Credential Manager
AdvisoryAudited by Static analysis on Apr 30, 2026.
Overview
No suspicious patterns detected.
Findings (0)
Artifact-based informational review of SKILL.md, metadata, install specs, static scan signals, and capability signals. ClawScan does not execute the skill or run runtime probes.
If run as documented, the skill may copy high-value API keys, cloud tokens, wallet keys, and other account secrets into one OpenClaw file.
The skill is designed to collect broad local credentials, not just a narrow OpenClaw service credential. Centralizing all of them gives any process or skill that can read the OpenClaw .env access to many accounts.
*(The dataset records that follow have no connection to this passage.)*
(* ===== verification/Registers.v ===== *)
(** * The system call frame of arch/x86/boot.asm and syscall.h

    [int 0x80] from ring 3: the processor pushes five words on the kernel stack
    of the task, [isr80] pushes the general registers and the segments, and the
    handler sees them as the struct [Registers].  [isr80_enter] and [isr80_exit]
    follow the assembly; the call of the handler in between is left open. *)
From S2P Require Import Prelude Cpu.

(** The four segment registers the stub saves. *)
Record segs := mk_segs { r_ds : Z; r_es : Z; r_fs : Z; r_gs : Z }.

Record Registers := mk_registers {
  rg_gs : Z; rg_fs : Z; rg_es : Z; rg_ds : Z;
  rg_edi : Z; rg_esi : Z; rg_ebp : Z; rg_esp : Z; rg_ebx : Z; rg_edx : Z; rg_ecx : Z; rg_eax : Z;
  rg_eip : Z; rg_cs : Z; rg_eflags : Z;
}.
Definition set_eax x r := mk_registers (rg_gs r) (rg_fs r) (rg_es r) (rg_ds r) (rg_edi r) (rg_esi r) (rg_ebp r) (rg_esp r)
  (rg_ebx r) (rg_edx r) (rg_ecx r) x (rg_eip r) (rg_cs r) (rg_eflags r).

(** What the processor and the stub push; [esp0] is the TSS's. *)
Definition int_frame (esp0 : Z) (u : user_context) (g : gprs) (w : stack_words) : cpu * stack_words :=
  push (u_eip u) (push (u_cs u) (push (u_eflags u) (push (u_esp u) (push (u_ss u)
    (mk_cpu 0 esp0 (u_eflags u) g, w))))).
Definition isr80_enter (esp0 : Z) (u : user_context) (g : gprs) (sg : segs) (w : stack_words)
  : cpu * stack_words :=
  push (r_gs sg) (push (r_fs sg) (push (r_es sg) (push (r_ds sg) (pusha (int_frame esp0 u g w))))).

(** The struct at [sp]: the handler's argument. *)
Definition regs_at (w : stack_words) (sp : Z) : option Registers :=
  g ← w !! sp; f ← w !! (sp + 4); e ← w !! (sp + 8); d ← w !! (sp + 12);
  di ← w !! (sp + 16); si ← w !! (sp + 20); bp ← w !! (sp + 24); s ← w !! (sp + 28);
  b ← w !! (sp + 32); dx ← w !! (sp + 36); cx ← w !! (sp + 40); ax ← w !! (sp + 44);
  ip ← w !! (sp + 48); c ← w !! (sp + 52); fl ← w !! (sp + 56);
  Some (mk_registers g f e d di si bp s b dx cx ax ip c fl).
(** [regs->eax = x] *)
Definition store_eax (sp x : Z) (w : stack_words) : stack_words := <[sp + 44 := x]> w.

(** From [add esp, 4] after the call on. *)
Definition isr80_exit (sp : Z) (c : cpu) (w : stack_words) : option (gprs * segs * user_context) :=
  '(g, c) ← pop (set_esp sp c) w; '(f, c) ← pop c w; '(e, c) ← pop c w; '(d, c) ← pop c w;
  c ← popa c w;
  u ← iret c w;
  Some (r_gpr c, mk_segs d e f g, u).

(** ** The frame *)
Definition set_r_eax x g := mk_gprs x (r_ecx g) (r_edx g) (r_ebx g) (r_ebp g) (r_esi g) (r_edi g).
Definition user_registers (esp0 : Z) (u : user_context) (g : gprs) (sg : segs) : Registers :=
  mk_registers (r_gs sg) (r_fs sg) (r_es sg) (r_ds sg) (r_edi g) (r_esi g) (r_ebp g) (esp0 - 20)
    (r_ebx g) (r_edx g) (r_ecx g) (r_eax g) (u_eip u) (u_cs u) (u_eflags u).

(** The words of the frame, from the struct up to the stack segment. *)
Record frame80 (w : stack_words) (sp : Z) (r : Registers) (usp uss : Z) : Prop := {
  f8_regs : regs_at w sp = Some r;
  f8_esp : w !! (sp + 60) = Some usp;
  f8_ss : w !! (sp + 64) = Some uss;
}.

Ltac lookup_offsets :=
  repeat (rewrite lookup_insert;
    first [rewrite decide_True by lia | rewrite decide_False by lia]); try reflexivity.

Lemma enter_spec esp0 u g sg w : 128 <= esp0 < 4294967296 ->
  exists c' w', isr80_enter esp0 u g sg w = (c', w') /\ r_esp c' = esp0 - 68 /\
    frame80 w' (esp0 - 68) (user_registers esp0 u g sg) (u_esp u) (u_ss u) /\
    forall a, ~ (esp0 - 68 <= a < esp0) -> w' !! a = w !! a.
Proof.
  intros Hsp. unfold isr80_enter, int_frame, pusha. cbv zeta.
  repeat (rewrite push_eq by (cbn [set_esp r_esp]; lia);
    cbn [fst snd set_esp r_esp r_gpr r_eflags]).
  eexists _, _. split; [reflexivity|]. cbn [r_esp set_esp]. split; [lia|]. split.
  - split; [unfold regs_at|lookup_offsets..].
    repeat (rewrite lookup_insert; first [rewrite decide_True by lia; cbn [mbind option_bind]
      | rewrite decide_False by lia]).
    unfold user_registers. do 2 f_equal. lia.
  - intros a Ha. rewrite !lookup_insert. repeat rewrite decide_False by lia. done.
Qed.

(** A [pop] through the frame. *)
Lemma exit_spec sp c w r usp uss : 0 <= sp < 4294967228 -> frame80 w sp r usp uss ->
  isr80_exit sp c w = Some (mk_gprs (rg_eax r) (rg_ecx r) (rg_edx r) (rg_ebx r) (rg_ebp r) (rg_esi r) (rg_edi r),
    mk_segs (rg_ds r) (rg_es r) (rg_fs r) (rg_gs r), mk_user (rg_eip r) (rg_cs r) (rg_eflags r) usp uss).
Proof.
  intros Hsp [Hr H1 H2]. unfold regs_at in Hr.
  repeat (apply mbind_Some in Hr as (? & ? & Hr)). injection Hr as <-.
  unfold isr80_exit, popa, iret. cbn [set_esp r_esp r_eip r_eflags r_gpr mbind option_bind].
  do 17 pop_step. reflexivity.
Qed.

(** Storing [eax] in the struct. *)
Lemma regs_at_store w w' sp r x : regs_at w sp = Some r ->
  (forall a, sp <= a < sp + 60 -> w' !! a = store_eax sp x w !! a) ->
  regs_at w' sp = Some (set_eax x r).
Proof.
  intros Hr Hw. unfold regs_at, store_eax in *.
  repeat (apply mbind_Some in Hr as (? & ? & Hr)). injection Hr as <-. rewrite !Hw by lia.
  repeat (rewrite lookup_insert; first [rewrite decide_True by lia|rewrite decide_False by lia]).
  repeat match goal with H : _ !! _ = Some _ |- _ => rewrite H; clear H; cbn [mbind option_bind] end.
  reflexivity.
Qed.

(** C10. A system call is transparent but for its result.  Whatever the user program
    runs with, [isr80] hands the handler the struct [Registers] with the user's
    registers and return address; if the handler changes nothing of the frame
    but the word of [eax], the program goes on at its return address with its
    stack, flags, segments and registers, and the new [eax]. *)
Theorem isr80_restores esp0 u g sg w c w' x :
  128 <= esp0 < 4294967296 ->
  let sp := esp0 - 68 in
  (forall a, sp <= a < esp0 -> w' !! a = store_eax sp x (snd (isr80_enter esp0 u g sg w)) !! a) ->
  r_esp (fst (isr80_enter esp0 u g sg w)) = sp /\
  regs_at (snd (isr80_enter esp0 u g sg w)) sp = Some (user_registers esp0 u g sg) /\
  isr80_exit sp c w' = Some (set_r_eax x g, sg, u) /\
  forall a, ~ (sp <= a < esp0) -> snd (isr80_enter esp0 u g sg w) !! a = w !! a.
Proof.
  intros Hsp sp Hw. destruct (enter_spec esp0 u g sg w Hsp) as (c1 & w1 & Heq & Hc1 & Hf & Hrest).
  rewrite Heq in *. cbn [fst snd] in *. split; [done|]. split; [apply Hf|]. split; [|exact Hrest].
  rewrite (exit_spec sp c w' (set_eax x (user_registers esp0 u g sg)) (u_esp u) (u_ss u)); [|lia|].
  - by destruct g, sg, u.
  - destruct Hf as [Hr H1 H2]. fold sp in Hr, H1, H2. split.
    + apply (regs_at_store w1); [done|]. intros a Ha. apply Hw. lia.
    + rewrite Hw by lia. unfold store_eax. rewrite lookup_insert_ne by lia. exact H1.
    + rewrite Hw by lia. unfold store_eax. rewrite lookup_insert_ne by lia. exact H2.
Qed.

Lemma isr80_restores_witness :
  let w1 := snd (isr80_enter 0x8400 (mk_user 0x40000010 0x1B 0x0202 0xBFFFEF00 0x23)
    (mk_gprs 10 1 0x40 5 6 7 8) (mk_segs 0x23 0x23 0x23 0x23) ∅) in
  isr80_exit (0x8400 - 68) (mk_cpu 0 0 0 (mk_gprs 0 0 0 0 0 0 0)) (store_eax (0x8400 - 68) 99 w1) =
    Some (mk_gprs 99 1 0x40 5 6 7 8, mk_segs 0x23 0x23 0x23 0x23,
      mk_user 0x40000010 0x1B 0x0202 0xBFFFEF00 0x23).
Proof.
  intros w1. apply (isr80_restores 0x8400 (mk_user 0x40000010 0x1B 0x0202 0xBFFFEF00 0x23)
    (mk_gprs 10 1 0x40 5 6 7 8) (mk_segs 0x23 0x23 0x23 0x23) ∅ _ _ 99); [lia|].
  intros a _. reflexivity.
Defined.
(* ===== verification/TaskOps.v ===== *)
(** * The other operations of the scheduler

    Sleeping, waking, ending and creating tasks keep the invariant of
    [TaskInv], and so does whatever the running task does on its own stack. *)
From S2P Require Import Prelude CString Allocator Memory Vfs File Gdt Cpu Task TaskRing TaskInv TaskSched.
From S2P Require Import TaskSwitch TaskPick.

(** What sleeping and waking change. *)
Definition quiet (t : Task) : Task := set_wake_tick 0 (set_t_state TASK_READY t).
Lemma quiet_core t u : quiet t = quiet u -> core t = core u /\ t_next t = t_next u /\ t_esp t = t_esp u.
Proof. destruct t, u. unfold quiet, set_wake_tick, set_t_state, core. cbn. by intros [=]; subst. Qed.
Lemma core_fields t u : core t = core u ->
  t_id t = t_id u /\ kernel_stack_bottom t = kernel_stack_bottom u /\ t_cr3 t = t_cr3 u /\
  kernel_stack_top t = kernel_stack_top u /\ is_user t = is_user u /\
  user_stack_bottom t = user_stack_bottom u.
Proof. destruct t, u. unfold core. cbn. by intros [=]; subst. Qed.

Lemma lookup_insert_quiet (T : gmap Z Task) a t u b : T !! a = Some t -> quiet u = quiet t ->
  quiet <$> <[a := u]> T !! b = quiet <$> T !! b.
Proof.
  intros Ha Hq. rewrite lookup_insert. case_decide as Hab; [|done]. subst. rewrite Ha. simpl. by f_equal.
Qed.

Section Ops.
Context {E : Type} `{MemoryOk E} (syms : symbols) (boot_lo boot_hi : Z).
Hypothesis Hlay : layout_ok syms boot_lo boot_hi.
Implicit Types (s : sched E).
#[local] Abbreviation ok := (sched_ok syms boot_lo boot_hi).
#[local] Abbreviation K := (KERNEL_TASK syms).
#[local] Abbreviation lo := (stack_lo syms boot_lo).
#[local] Abbreviation hi := (stack_hi syms boot_hi).

(** Quiet changes of tasks, and work of the running task: its registers, its
    own stack and its open files, with more memory in use at the end. *)
Lemma ok_change P m P' m' s s' l : ok P m s l ->
  current_task s' = current_task s -> next_pid s' = next_pid s -> s_gdt s' = s_gdt s ->
  (forall a, quiet <$> tasks s' !! a = quiet <$> tasks s !! a) ->
  (forall a t, tasks s' !! a = Some t -> t_state t = TASK_RUNNING -> a = current_task s) ->
  (forall a t x, tasks s !! a = Some t -> a <> current_task s -> lo a t <= x < hi a t ->
     words s' !! x = words s !! x) ->
  P ⊆ P' -> m ⊆ m' ->
  (forall c, tasks s !! current_task s = Some c -> holds P' (t_cr3 c) (env s') m') ->
  ok P' m' s' l.
Proof.
  intros Hs Hc Hp Hg HT Hrun Hw HP Hm Hh.
  assert (HT' : forall a t, tasks s' !! a = Some t -> exists u, tasks s !! a = Some u /\ quiet t = quiet u).
  { intros a t Ha. specialize (HT a). rewrite Ha in HT. symmetry in HT.
    apply fmap_Some in HT as (u & Hu & Heq). by exists u. }
  split.
  - rewrite Hc. destruct (so_ring _ _ _ _ _ _ _ Hs) as [Hl Hn]. split; [|done].
    eapply lseg_frame; [|exact Hl]. intros a _. specialize (HT a).
    destruct (tasks s' !! a), (tasks s !! a); simpl in *; try done.
    f_equal. by apply (inj Some), quiet_core in HT as (_ & ? & _).
  - intros a. rewrite <- (fmap_is_Some quiet), HT, fmap_is_Some, Hc. apply Hs.
  - rewrite Hp. replace (core <$> tasks s') with (core <$> tasks s).
    + eapply owned_mono; [apply Hs|intros p sz Hx; by eapply lookup_weaken|done].
    + apply map_eq. intros a. rewrite !lookup_fmap. specialize (HT a).
      destruct (tasks s' !! a), (tasks s !! a); simpl in *; try done.
      f_equal. by apply (inj Some), quiet_core in HT as (? & _ & _).
  - intros a t Ha Hr. rewrite Hc. by eapply Hrun.
  - destruct (so_memory _ _ _ _ _ _ _ Hs) as (c & Hcur & _). rewrite Hc.
    specialize (HT (current_task s)). rewrite Hcur in HT. apply fmap_Some in HT as (c' & Hc' & Heq).
    exists c'. split; [done|]. apply quiet_core in Heq as [(_ & _ & <- & _)%core_fields _]. by apply Hh.
  - intros a t Ha Hac. rewrite Hc in Hac. destruct (HT' a t Ha) as (u & Hu & Heq).
    destruct (so_frames _ _ _ _ _ _ _ Hs a u Hu Hac) as (f & Hf & Hfl & Hfh).
    apply quiet_core in Heq as ((_ & Hk & _)%core_fields & _ & He). exists f. rewrite He.
    unfold stack_lo, stack_hi in *. rewrite Hk. split; [|done].
    eapply frame_frame; [|exact Hf]. intros x Hx. eapply Hw; [exact Hu|exact Hac|].
    unfold stack_lo, stack_hi. lia.
  - rewrite Hg. apply Hs.
  - rewrite Hp. apply Hs.
Qed.
(** The same with the memory as it was. *)
Lemma ok_tasks P m s l T : ok P m s l ->
  (forall a, quiet <$> T !! a = quiet <$> tasks s !! a) ->
  (forall a t, T !! a = Some t -> t_state t = TASK_RUNNING -> a = current_task s) ->
  ok P m (set_tasks T s) l.
Proof.
  intros Hs HT Hr. eapply ok_change; try done. intros c Hc.
  destruct (so_memory _ _ _ _ _ _ _ Hs) as (x & Hx & Hh). by simplify_eq.
Qed.

(** The blocks of a task are in use, and the rest of the heap may come and go. *)
Lemma blocks_in P m s l a t p : ok P m s l -> tasks s !! a = Some t -> a <> K -> p ∈ blocks_of a t ->
  is_Some (m !! p).
Proof.
  intros Hs Ha HaK Hp. destruct (so_owns _ _ _ _ _ _ _ _ _ Hs Ha HaK) as [(z1 & H1 & _) (z2 & H2 & _) _ _ _ _].
  unfold blocks_of in Hp. apply elem_of_cons in Hp as [->|Hp]; [by eexists|].
  apply list_elem_of_singleton in Hp as ->. by eexists.
Qed.
Lemma ok_blocks P m m' s l c e : ok P m s l -> tasks s !! current_task s = Some c -> holds P (t_cr3 c) e m' ->
  (forall a t p, tasks s !! a = Some t -> a <> K -> p ∈ blocks_of a t -> m' !! p = m !! p) ->
  ok P m' (set_env e s) l.
Proof.
  clear Hlay. intros Hs Hc Hh Hm. pose proof (so_owned _ _ _ _ _ _ _ Hs) as [Ok Oi Or On Ot Os].
  split; cbn [tasks current_task next_pid words s_gdt env set_env]; try apply Hs.
  - split; try done. intros a x Ha HaK. pose proof Ha as Hx. rewrite lookup_fmap in Hx.
    apply fmap_Some in Hx as (t & Ht & ->). destruct (Ot a (core t) Ha HaK) as [O1 O2 O3 O4 O5 O6].
    assert (Hmm : forall p, p ∈ blocks_of a t -> m' !! p = m !! p) by (intros p; by apply (Hm a t)).
    unfold blocks_of in Hmm. split; try done.
    + rewrite Hmm by set_solver. done.
    + cbn [core kernel_stack_bottom] in *. rewrite Hmm by set_solver. done.
  - by exists c.
Qed.

(** ** Waking, sleeping and ending *)
Lemma wake_one_quiet tick t : quiet (wake_one tick t) = quiet t.
Proof. unfold wake_one. by destruct (_ && _). Qed.
Lemma wake_one_running tick t : t_state (wake_one tick t) = TASK_RUNNING -> t_state t = TASK_RUNNING.
Proof. unfold wake_one. by destruct (_ && _). Qed.

Lemma task_timer_tick_spec P m s l tick : ok P m s l ->
  task_timer_tick tick s = Some (set_tasks (wake_one tick <$> tasks s) s) /\
  ok P m (set_tasks (wake_one tick <$> tasks s) s) l.
Proof.
  intros Hs. split.
  - unfold task_timer_tick. rewrite (proj2 (Z.eqb_neq _ _)) by by eapply so_null.
    destruct (so_ring _ _ _ _ _ _ _ Hs) as [Hl Hn].
    destruct (wake_loop_spec tick (current_task s) (size (tasks s)) (tasks s) (current_task s)
      (current_task s :: l)) as (T' & -> & Hlook); try done.
    + by apply NoDup_cons in Hn as [? _].
    + rewrite (so_size _ _ _ _ _ _ _ Hs). simpl. lia.
    + cbn [mbind option_bind]. do 2 f_equal. apply map_eq. intros a. rewrite Hlook, lookup_fmap.
      case_decide as Ha; [done|]. rewrite <- (so_dom _ _ _ _ _ _ _ Hs) in Ha.
      destruct (tasks s !! a); [|done]. exfalso. by apply Ha.
  - apply ok_tasks; [done|..].
    + intros a. rewrite lookup_fmap. destruct (tasks s !! a); simpl; [|done]. f_equal. apply wake_one_quiet.
    + intros a t. rewrite lookup_fmap. destruct (tasks s !! a) eqn:Ha; [|done]. intros [=<-].
      intros Hr%wake_one_running. by eapply so_running.
Qed.

Lemma ok_poke_current P m s l c c' : ok P m s l -> tasks s !! current_task s = Some c ->
  quiet c' = quiet c -> ok P m (set_tasks (<[current_task s := c']> (tasks s)) s) l.
Proof.
  intros Hs Hc Hq. apply ok_tasks; [done|..].
  - intros a. by eapply lookup_insert_quiet.
  - intros a t [[<- _]|[_ Ha]]%lookup_insert_Some Hr; [done|]. by eapply so_running.
Qed.

(** ** Creation *)
(** Allocations that succeed, one after the other. *)
Fixpoint alloc_all (ns : list Z) e : option E :=
  match ns with
  | [] => Some e
  | n :: ns' => '(p, e') ← kmalloc_op e n; if p =? 0 then None else alloc_all ns' e'
  end.
Lemma alloc_one ns n p e e' : kmalloc_op e n = Some (p, e') -> p <> 0 ->
  alloc_all (n :: ns) e = alloc_all ns e'.
Proof. intros Hk Hp. cbn [alloc_all]. rewrite Hk. cbn [mbind option_bind]. by rewrite (proj2 (Z.eqb_neq p 0)). Qed.

Lemma new_file_spec P act e m (F : gmap Z File) f : holds P act e m ->
  (new_file e F f = None /\ exists e', kmalloc_op e SIZEOF_FILE = Some (0, e')) \/
  exists p e' m', new_file e F f = Some (p, e', <[p := f]> F) /\ holds P act e' m' /\
    m ⊆ m' /\ m !! p = None /\ is_Some (m' !! p) /\ 0 < p /\
    forall ns, alloc_all (SIZEOF_FILE :: ns) e = alloc_all ns e'.
Proof.
  intros Hh. unfold new_file.
  destruct (holds_kmalloc _ _ _ _ SIZEOF_FILE Hh) as (p & e' & m' & Hk & Hh' & Hcase); [done|].
  rewrite Hk. cbn [mbind option_bind]. destruct Hcase as [[-> ->]|(sz & Hp & Hm & Hsz & ->)].
  - left. split; [done|]. by exists e'.
  - right. rewrite (proj2 (Z.eqb_neq _ _)) by lia. eexists _, e', _. split; [done|]. split; [done|].
    split; [by apply insert_subseteq|]. split; [done|]. split; [by rewrite lookup_insert_eq|]. split; [lia|].
    intros ns. eapply alloc_one; [exact Hk|lia].
Qed.

(** The three standard files of a new task, in fresh objects. *)
Record standard_files (F F' : gmap Z File) (fds : list Z) : Prop := {
  sf_table : exists a b c, fds = a :: b :: c :: replicate 13 0 /\ NoDup [a; b; c] /\
    Forall (fun x => 0 < x) [a; b; c] /\
    (f_ops <$> F' !! a = Some stdin_ops) /\ (f_ops <$> F' !! b = Some stdout_ops) /\
    (f_ops <$> F' !! c = Some stderr_ops) /\
    forall x, x ∉ [a; b; c] -> F' !! x = F !! x;
}.
(** From [e], the heap has no room for three more File objects. *)
Definition out_of_files (e : E) : Prop := exists k e1 e2, (k < 3)%nat /\
  alloc_all (replicate k SIZEOF_FILE) e = Some e1 /\ kmalloc_op e1 SIZEOF_FILE = Some (0, e2).

Lemma alloc_all_app ns ns' e : alloc_all (ns ++ ns') e = (e' ← alloc_all ns e; alloc_all ns' e').
Proof.
  revert e. induction ns as [|n ns IH]; intros e; [done|]. cbn [alloc_all app].
  destruct (kmalloc_op e n) as [[p e1]|]; [|done]. cbn [mbind option_bind]. destruct (p =? 0); [done|apply IH].
Qed.
(** Room for the Files and more. *)
Lemma room_files ns e e' : alloc_all (replicate 3 SIZEOF_FILE ++ ns) e = Some e' -> ~ out_of_files e.
Proof.
  intros Ha (k & e1 & e2 & Hk & H1 & H2).
  replace (replicate 3 SIZEOF_FILE) with (replicate k SIZEOF_FILE ++ SIZEOF_FILE :: replicate (2 - k) SIZEOF_FILE) in Ha
    by (destruct k as [|[|[|k]]]; [done..|lia]).
  rewrite <- app_assoc, alloc_all_app, H1 in Ha. cbn [mbind option_bind app alloc_all] in Ha.
  by rewrite H2 in Ha.
Qed.

(** The blocks [m'] are [m] and those of the Files in [fds]. *)
Record new_files (m m' : gmap Z Z) (fds : list Z) : Prop := {
  nf_sub : m ⊆ m';
  nf_fresh : forall p, p ∈ fds -> p <> 0 -> m !! p = None /\ is_Some (m' !! p);
}.

Lemma init_task_fds_spec P act e m F : holds P act e m ->
  (init_task_fds e F = None /\ out_of_files e) \/
  exists fds e' F' m', init_task_fds e F = Some (fds, e', F') /\ holds P act e' m' /\ new_files m m' fds /\
    standard_files F F' fds.
Proof.
  intros Hh. unfold init_task_fds, create_stdin_file, create_stdout_file, create_stderr_file.
  destruct (new_file_spec _ _ _ _ F (mk_file FILE_TYPE_STDIN stdin_ops None 0 0 1) Hh)
    as [[-> ?]|(a & e1 & m1 & -> & H1 & S1 & N1 & I1 & P1 & A1)];
    [left; split; [done|]; exists 0%nat, e; naive_solver lia|].
  cbn [mbind option_bind].
  destruct (new_file_spec _ _ _ _ (<[a := mk_file FILE_TYPE_STDIN stdin_ops None 0 0 1]> F)
    (mk_file FILE_TYPE_STDOUT stdout_ops None 0 0 1) H1)
    as [[-> ?]|(b & e2 & m2 & -> & H2 & S2 & N2 & I2 & P2 & A2)];
    [left; split; [done|]; exists 1%nat, e1; cbn [replicate]; rewrite A1; naive_solver lia|].
  cbn [mbind option_bind]. 
  match goal with |- context [new_file e2 ?G ?f] =>
    destruct (new_file_spec _ _ _ _ G f H2) as [[-> ?]|(c & e3 & m3 & -> & H3 & S3 & N3 & I3 & P3 & A3)] end;
    [left; split; [done|]; exists 2%nat, e2; cbn [replicate]; rewrite A1, A2; naive_solver lia|].
  cbn [mbind option_bind]. right. eexists _, e3, _, m3. split; [done|]. split; [done|].
  assert (S13 : m1 ⊆ m3) by by etransitivity. assert (S02 : m ⊆ m2) by by etransitivity.
  split.
  { split; [by etransitivity|]. intros p Hp Hz. rewrite !elem_of_cons in Hp.
    destruct Hp as [->|[->|[->|[Hp _]%elem_of_replicate]]]; [| | |done]; split; try done.
    - destruct I1 as [z I1]. exists z. by eapply lookup_weaken.
    - by eapply lookup_weaken_None.
    - destruct I2 as [z I2]. exists z. by eapply lookup_weaken.
    - by eapply lookup_weaken_None. }
  assert (a <> b) by (intros ->; by rewrite N2 in I1; destruct I1).
  assert (b <> c) by (intros ->; by rewrite N3 in I2; destruct I2).
  assert (a <> c).
  { intros ->. destruct I1 as [z I1]. apply (lookup_weaken _ _ _ _ I1) in S2. congruence. }
  split. exists a, b, c. split; [done|]. split.
  { rewrite !NoDup_cons, !elem_of_cons, !elem_of_nil. repeat split; try apply NoDup_nil_2; naive_solver. }
  split; [by repeat constructor|].
  rewrite lookup_insert_ne, lookup_insert_ne, lookup_insert_eq by done.
  rewrite lookup_insert_ne, lookup_insert_eq by done. rewrite lookup_insert_eq.
  repeat (split; [done|]). intros x Hx. rewrite !not_elem_of_cons in Hx.
  by rewrite !lookup_insert_ne by naive_solver.
Qed.
(** The allocations behind the three Files. *)
Lemma init_fds_alloc e F fds e' F' : init_task_fds e F = Some (fds, e', F') ->
  alloc_all (replicate 3 SIZEOF_FILE) e = Some e'.
Proof.
  unfold init_task_fds, create_stdin_file, create_stdout_file, create_stderr_file, new_file. intros Hi.
  cbn [alloc_all replicate].
  destruct (kmalloc_op e SIZEOF_FILE) as [[p1 e1]|]; [|done]. cbn [mbind option_bind] in *.
  destruct (p1 =? 0); [done|]. cbn [mbind option_bind] in *.
  destruct (kmalloc_op e1 SIZEOF_FILE) as [[p2 e2]|]; [|done]. cbn [mbind option_bind] in *.
  destruct (p2 =? 0); [done|]. cbn [mbind option_bind] in *.
  destruct (kmalloc_op e2 SIZEOF_FILE) as [[p3 e3]|]; [|done]. cbn [mbind option_bind] in *.
  destruct (p3 =? 0); [done|]. cbn [mbind option_bind] in *. by injection Hi as <- <- <-.
Qed.
End Ops.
ALL credentials MUST be consolidated to `/home/phan_harry/.openclaw/.env` ... `~/.config/*/credentials.json` ... Any scattered API key files
Run the scan first, review every file and key, and only consolidate credentials you intentionally want OpenClaw skills to access. Consider excluding wallet, payment, production cloud, or unrelated service credentials.
Old credential copies may remain in the backup directory with weaker permissions than the new .env, leaving sensitive keys exposed locally.
The main .env is chmodded to 600, but backups are copied without an explicit backup-file or backup-directory permission hardening step. copy2 can preserve insecure source permissions.
backup_dir.mkdir(parents=True, exist_ok=True) ... shutil.copy2(file, backup_path) ... os.chmod(env_file, 0o600)
After running, check `~/.openclaw/backups` permissions, chmod backup directories to 700 and backup files to 600, or encrypt/delete backups once migration is verified.
A user or agent may run broad credential migration and cleanup steps without enough review because the skill frames them as non-optional.
The documentation pressures the user or agent to treat this third-party skill as mandatory infrastructure, despite its high-impact credential access and mutation behavior.
This Is Not Optional ... stop and consolidate them now ... All credentials MUST be in `~/.openclaw/.env` ONLY. No workspace, no skills, no scripts directories.
Treat the skill as optional tooling. Require explicit user approval before consolidation, auto-confirm, validation fixes, or cleanup.
Deleting old credential files can break other applications or cause credential loss if backups are incomplete or the new .env was not tested.
Cleanup is user-confirmed and purpose-aligned, but it permanently deletes credential files found by the scanner.
Type 'DELETE' to confirm ... f.unlink()
Use the cleanup dry run first, verify backups and the new .env, test dependent applications, and only then type the final deletion confirmation.
Users have less provenance information to decide whether to trust this credential-handling code.
The artifact has no clear upstream source or homepage, which matters more for a tool that handles broad local credentials.
Source: unknown; Homepage: none
Inspect the scripts before running, prefer a known-source version, and avoid granting it access to credentials you cannot rotate.